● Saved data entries

'''

(* ===== verification/ProtocolTheorems.v ===== *)
(** The properties of the wire protocol ([crates/protocol-types/src]): the
    codec is total on typed messages, decoding inverts it and accepts nothing
    else, the frame rejects a swapped kind, and identifiers and lane
    commitments pin down what they hash. *)

From Stdlib Require Import ZArith Lia.
From S2P Require Import Prelude ProtocolLayout ProtocolTypes ProtocolCodec ProtocolWire.
From S2P Require Import ProtocolBodies ProtocolMessages.

(** * Fixtures of [bin/protocol_codec_ffi.rs] *)

Definition ffi_OBSERVED_AT : Z := 1700000000.
Definition ffi_PUBLISHED_AT : Z := 1700000060.
Definition ffi_EXPIRES_AT : Z := 1700003600.

Definition ffi_header : Header := {|
  h_protocol_version := PROTOCOL_VERSION;
  h_schema_version := SCHEMA_VERSION;
  h_flags := 0;
  h_source_chain := 1;
  h_destination_chain := 2;
  h_source_application := from_evm_address (replicate 20 161);
  h_destination_application := from_solana_pubkey (replicate 32 178);
  h_deployment_id := replicate 32 208;
  h_vault_id := replicate 32 14;
  h_lane_id := 7;
  h_sequence := 42;
  h_previous_commitment := replicate 32 193;
  h_observed_at := ffi_OBSERVED_AT;
  h_published_at := ffi_PUBLISHED_AT;
  h_expires_at := ffi_EXPIRES_AT;
|}.

(** The binary exits on [ConfigUpdate], which it has no fixture for. *)
Definition ffi_body_of (kind : MessageType) : option Body :=
  match kind with
  | MtAllocate => Some (BAllocate (mkAllocateBody (replicate 32 17) 1000000 5000000 999000
      (ffi_PUBLISHED_AT + 900) 4))
  | MtRecall => Some (BRecall (mkRecallBody (replicate 32 51) 750000 740000
      (ffi_PUBLISHED_AT + 1800) 9))
  | MtRemoteReport => Some (BRemoteReport (mkRemoteReportBody 12 2000000 2050000 1500 25
      (replicate 32 119) Fresh (ffi_OBSERVED_AT - 120) 4 (replicate 32 136)))
  | MtRecallSent => Some (BRecallSent (mkRecallSentBody (replicate 32 153) 500000 498000 2000
      (replicate 32 187) (ffi_OBSERVED_AT - 30) 4))
  | MtResolve => Some (BResolve (mkResolveBody (replicate 32 85) 41 ActAdmit 4))
  | MtTransportSettlement => Some (BTransportSettlement (mkTransportSettlementBody
      (replicate 32 102) Closed 1000000 600000 400000 4))
  | MtConfigUpdate => None
  end.

Definition ffi_message (kind : MessageType) : option Message :=
  mkMessage ffi_header <$> ffi_body_of kind.

(** A stand-in for Keccak-256 the witnesses run with. *)
Definition toy_digest (l : list Z) : list Z :=
  to_be 32 (foldl (fun acc b => (acc * 257 + b + 1) mod 2 ^ 256) 7 l).

Lemma toy_digest_wide l : length (toy_digest l) = WIDE.
Proof. apply length_to_be. Qed.

Definition report_sample : Message :=
  default (mkMessage ffi_header (BResolve (mkResolveBody [] 0 ActAdmit 0))) (ffi_message MtRemoteReport).

Lemma report_sample_typed : message_typed report_sample.
Proof.
  split; cbn; unfold header_typed, remote_report_typed, is_wide, fits; cbn;
    repeat split; try (vm_compute; congruence);
    by apply (bool_decide_unpack (is_bytes _)).
Qed.

Definition report_bytes : list Z :=
  match encode_message toy_digest report_sample with Ok b => b | Err _ => [] end.

(** * Properties *)

(** C10. A message that encodes decodes back to itself: whatever its kind,
    the decoder returns exactly the message the encoder was given. *)
Theorem message_round_trip (digest : list Z -> list Z) m bytes :
  (forall x, length (digest x) = WIDE) -> message_typed m ->
  encode_message digest m = Ok bytes -> decode_message digest bytes = Ok m.
Proof.
  intros Hd Ht He. rewrite encode_message_spec in He by done.
  destruct (message_rules m) as [u|] eqn:Hr; [|done]. injection He as <-.
  by apply (decode_message_bytes digest m Ht (Hd _) u).
Qed.

Lemma message_round_trip_witness : decode_message toy_digest report_bytes = Ok report_sample.
Proof.
  apply (message_round_trip toy_digest report_sample report_bytes toy_digest_wide
    report_sample_typed). vm_compute. reflexivity.
Defined.

(** C11. The encoding is canonical: the decoder accepts no byte string but
    the one the encoder writes for the message it returns, so no message has
    two encodings. *)
Theorem decode_accepts_only_canonical (digest : list Z -> list Z) bytes m :
  is_bytes bytes -> decode_message digest bytes = Ok m ->
  encode_message digest m = Ok bytes /\ length bytes = message_len (message_type m).
Proof.
  intros Hb Hd. apply (decode_message_Ok digest) in Hd as (Ht & Hl & Hr & ->); [|done].
  rewrite encode_message_spec by done. rewrite Hr. split; [done|].
  by rewrite length_message_bytes.
Qed.

Lemma decode_accepts_only_canonical_witness :
  encode_message toy_digest report_sample = Ok report_bytes /\ length report_bytes = 400%nat.
Proof.
  refine (decode_accepts_only_canonical toy_digest report_bytes report_sample _ _).
  - apply (bool_decide_unpack (is_bytes report_bytes)). vm_compute. exact I.
  - vm_compute. reflexivity.
Defined.

(** Encoding is total: a typed message yields its canonical bytes, of the
    fixed width of its kind and within the transport budget, or the first rule
    it breaks; the buffer is never too small. *)
Theorem encode_total (digest : list Z -> list Z) m :
  (forall x, length (digest x) = WIDE) -> message_typed m ->
  match message_rules m with
  | Ok _ => exists bytes, encode_message digest m = Ok bytes /\
      length bytes = message_len (message_type m) /\ (length bytes <= MESSAGE_SIZE_TARGET)%nat
  | Err e => encode_message digest m = Err e
  end.
Proof.
  intros Hd Ht. rewrite encode_message_spec by done. destruct (message_rules m); [|done].
  eexists. split; [done|]. rewrite length_message_bytes by done. split; [done|].
  unfold encoded_len. rewrite message_len_sum. pose proof (body_len_bound (message_type m)) as Hle.
  change MAX_BODY_LEN with 153%nat in Hle. change HEADER_LEN with 247%nat.
  unfold MESSAGE_SIZE_TARGET. lia.
Qed.

Lemma encode_total_witness :
  exists bytes, encode_message toy_digest report_sample = Ok bytes /\ (length bytes <= 400)%nat.
Proof.
  destruct (encode_total toy_digest report_sample toy_digest_wide report_sample_typed)
    as (bytes & He & _ & Hl). exists bytes. split; [exact He|exact Hl].
Defined.

Lemma body_len_inj j k : body_len j = body_len k -> j = k.
Proof. destruct j, k; (reflexivity || (vm_compute; discriminate)). Qed.

(** The kind byte of accepted bytes. *)
Lemma accepted_kind digest bytes m :
  is_bytes bytes -> decode_message digest bytes = Ok m ->
  bytes !! MESSAGE_TYPE_OFFSET = Some (message_type_to_u8 (message_type m)) /\
  length bytes = (HEADER_LEN + body_len (message_type m))%nat.
Proof.
  intros Hb Hd. apply (decode_message_Ok digest) in Hd as (Ht & Hl & _ & ->); [|done].
  split; [|by rewrite length_message_bytes, <-message_len_sum].
  assert (carries (message_bytes digest m)
    (MESSAGE_TYPE_OFFSET, to_be 1 (message_type_to_u8 (message_type m)))) as [_ Heq].
  { apply message_head_carries; [done|done|]. unfold header_fields.
    do 3 apply list_elem_of_further. apply list_elem_of_here. }
  cbn [fst snd] in Heq. rewrite length_to_be in Heq. unfold slice in Heq.
  assert (to_be 1 (message_type_to_u8 (message_type m)) = [message_type_to_u8 (message_type m)])
    as Hone by (by destruct (message_type m)).
  rewrite Hone in Heq. rewrite <-(Nat.add_0_r MESSAGE_TYPE_OFFSET), <-lookup_drop.
  destruct (drop MESSAGE_TYPE_OFFSET _); simpl in *; [done|]. congruence.
Qed.

(** A message cannot be replayed as another kind: the widths of the seven
    bodies differ, so changing the kind byte of an accepted message, to any
    other value, makes the decoder refuse it. *)
Theorem swapped_kind_rejected (digest : list Z -> list Z) bytes m v :
  is_bytes bytes -> decode_message digest bytes = Ok m -> is_byte v ->
  v <> message_type_to_u8 (message_type m) ->
  is_ok (decode_message digest (<[MESSAGE_TYPE_OFFSET := v]> bytes)) = false.
Proof.
  intros Hb Hd Hv Hne. destruct (accepted_kind digest bytes m Hb Hd) as [_ Hlen].
  destruct (decode_message digest (<[MESSAGE_TYPE_OFFSET := v]> bytes)) as [m'|] eqn:Hd'; [|done].
  apply accepted_kind in Hd' as [Hk' Hlen']; [|by apply Forall_insert].
  rewrite length_insert in Hlen'. exfalso. apply Hne.
  rewrite list_lookup_insert_eq in Hk' by (rewrite Hlen; vm_compute; lia).
  injection Hk' as ->. f_equal. apply body_len_inj. lia.
Qed.

Lemma swapped_kind_rejected_witness :
  is_ok (decode_message toy_digest (<[MESSAGE_TYPE_OFFSET := 2]> report_bytes)) = false.
Proof.
  refine (swapped_kind_rejected toy_digest report_bytes report_sample 2 _ _ _ _).
  - apply (bool_decide_unpack (is_bytes report_bytes)). vm_compute. exact I.
  - vm_compute. reflexivity.
  - split; vm_compute; congruence.
  - vm_compute. discriminate.
Defined.

(** A message identifier names one message: two typed messages whose
    encodings share an identifier are equal, or those two encodings, under the
    identifier's domain, are different inputs with one Keccak-256 digest. *)
Theorem message_id_identifies (digest : list Z -> list Z) m1 m2 b1 b2 :
  (forall x, length (digest x) = WIDE) -> message_typed m1 -> message_typed m2 ->
  encode_message digest m1 = Ok b1 -> encode_message digest m2 = Ok b2 ->
  message_id digest b1 = message_id digest b2 ->
  m1 = m2 \/ collides digest (id_input b1) (id_input b2).
Proof.
  intros Hd Ht1 Ht2 He1 He2 [->|?]%message_id_binds; [left|by right].
  rewrite encode_message_spec in He1, He2 by done.
  destruct (message_rules m1) as [u1|] eqn:Hr1; [|done]. destruct (message_rules m2) as [u2|] eqn:Hr2; [|done].
  pose proof (decode_message_bytes digest m1 Ht1 (Hd _) u1 Hr1) as Hd1.
  pose proof (decode_message_bytes digest m2 Ht2 (Hd _) u2 Hr2) as Hd2. congruence.
Qed.

Lemma message_id_identifies_witness :
  report_sample = report_sample \/
  collides toy_digest (id_input report_bytes) (id_input report_bytes).
Proof.
  apply (message_id_identifies toy_digest report_sample report_sample report_bytes report_bytes
    toy_digest_wide report_sample_typed report_sample_typed); vm_compute; reflexivity.
Defined.

(** The commitment of a lane pins down its whole history: two histories
    of the same length that reach the same commitment from the same start are
    the same sequence of messages, or some step of the two chains hashed
    different inputs to one digest. *)
Theorem lane_commitment_pins_history (digest : list Z -> list Z) start ids ids' :
  (forall x, length (digest x) = WIDE) -> length start = WIDE -> length ids = length ids' ->
  lane_commitment digest start ids = lane_commitment digest start ids' ->
  ids = ids' \/ lane_collision digest start ids ids'.
Proof. apply lane_commitment_binds. Qed.

Lemma lane_commitment_pins_history_witness :
  [message_id toy_digest report_bytes] = [message_id toy_digest report_bytes] \/
  lane_collision toy_digest wide_zero [message_id toy_digest report_bytes]
    [message_id toy_digest report_bytes].
Proof.
  apply (lane_commitment_pins_history toy_digest wide_zero
    [message_id toy_digest report_bytes] [message_id toy_digest report_bytes] toy_digest_wide);
    reflexivity.
Defined.
Definition report_address (config_key : Key) (lane_id sequence : Z) : Key * Z :=
  find_program_address (report_seeds config_key lane_id sequence) crate_ID.

Definition marker_address (config_key id : Key) : Key * Z :=
  find_program_address (marker_seeds config_key id) crate_ID.

Definition ledger_address (config_key : Key) : Key * Z :=
  find_program_address [TRANSPORT_LEDGER_SEED; config_key] crate_ID.

Definition strategy_config_address (config_key : Key) : Key * Z :=
  find_program_address [STRATEGY_CONFIG_SEED; config_key] crate_ID.

End addresses.

(** * Deployment authorization *)

Definition DEPLOYMENT_PROFILE_VERSION : Z := 2.

Record DeploymentReceipt := mkDeploymentReceipt {
  dr_version : Z;
  dr_bump : Z;
  dr_config : Key;
  dr_remote_config : Key;
  dr_risk_key : Key;
  dr_nonce : list Z;
  dr_deployment_context : Bytes32;
  dr_amount : Z;
  dr_policy_generation : Z;
  dr_issued_at : Z;
  dr_expires_at : Z;
  dr_consumed_at : Z;
  dr_message_hash : Bytes32
}.

Record DeployAuthorizationPolicy := mkDeployAuthorizationPolicy {
  ap_state_version : Z;
  ap_bump : Z;
  ap_authorization_config : Key;
  ap_adopted_at : Z
}.

Record DeploymentContext := mkDeploymentContext {
  dc_remote_leg_program : Key;
  dc_remote_config : Key;
  dc_deployment_id : Bytes32;
  dc_vault_id : Bytes32;
  dc_config_version : Z;
  dc_strategy_config : Key;
  dc_adapter_program : Key;
  dc_adapter_state : Key;
  dc_adapter_authority : Key;
  dc_adapter_token_vault : Key;
  dc_max_remote_principal : Z;
  dc_asset_mint : Key;
  dc_token_program : Key;
  dc_custody_authority : Key;
  dc_custody_token_account : Key;
  dc_deployed_principal : Z
}.

Definition CONTEXT_DOMAIN : list Z := byte_string "solevm-remote-leg:deploy-context:v2".

Definition CONSUME_CONFIG_INDEX : nat := 1.
Definition CONSUME_RECEIPT_INDEX : nat := 3.
Definition TRANSACTION_LEVEL_STACK_HEIGHT : Z := 1.

(** What the runtime tells an instruction about its transaction. *)
Record Introspection := mkIntrospection {
  in_stack_height : Z;
  in_current_index : nat;
  in_instructions : list Instruction
}.

Section authorization.
Context `{Chain}.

'''

● What you have to do
Tally up the lines of the data above where the string "that" appears, and give only the count.

● Answer area
2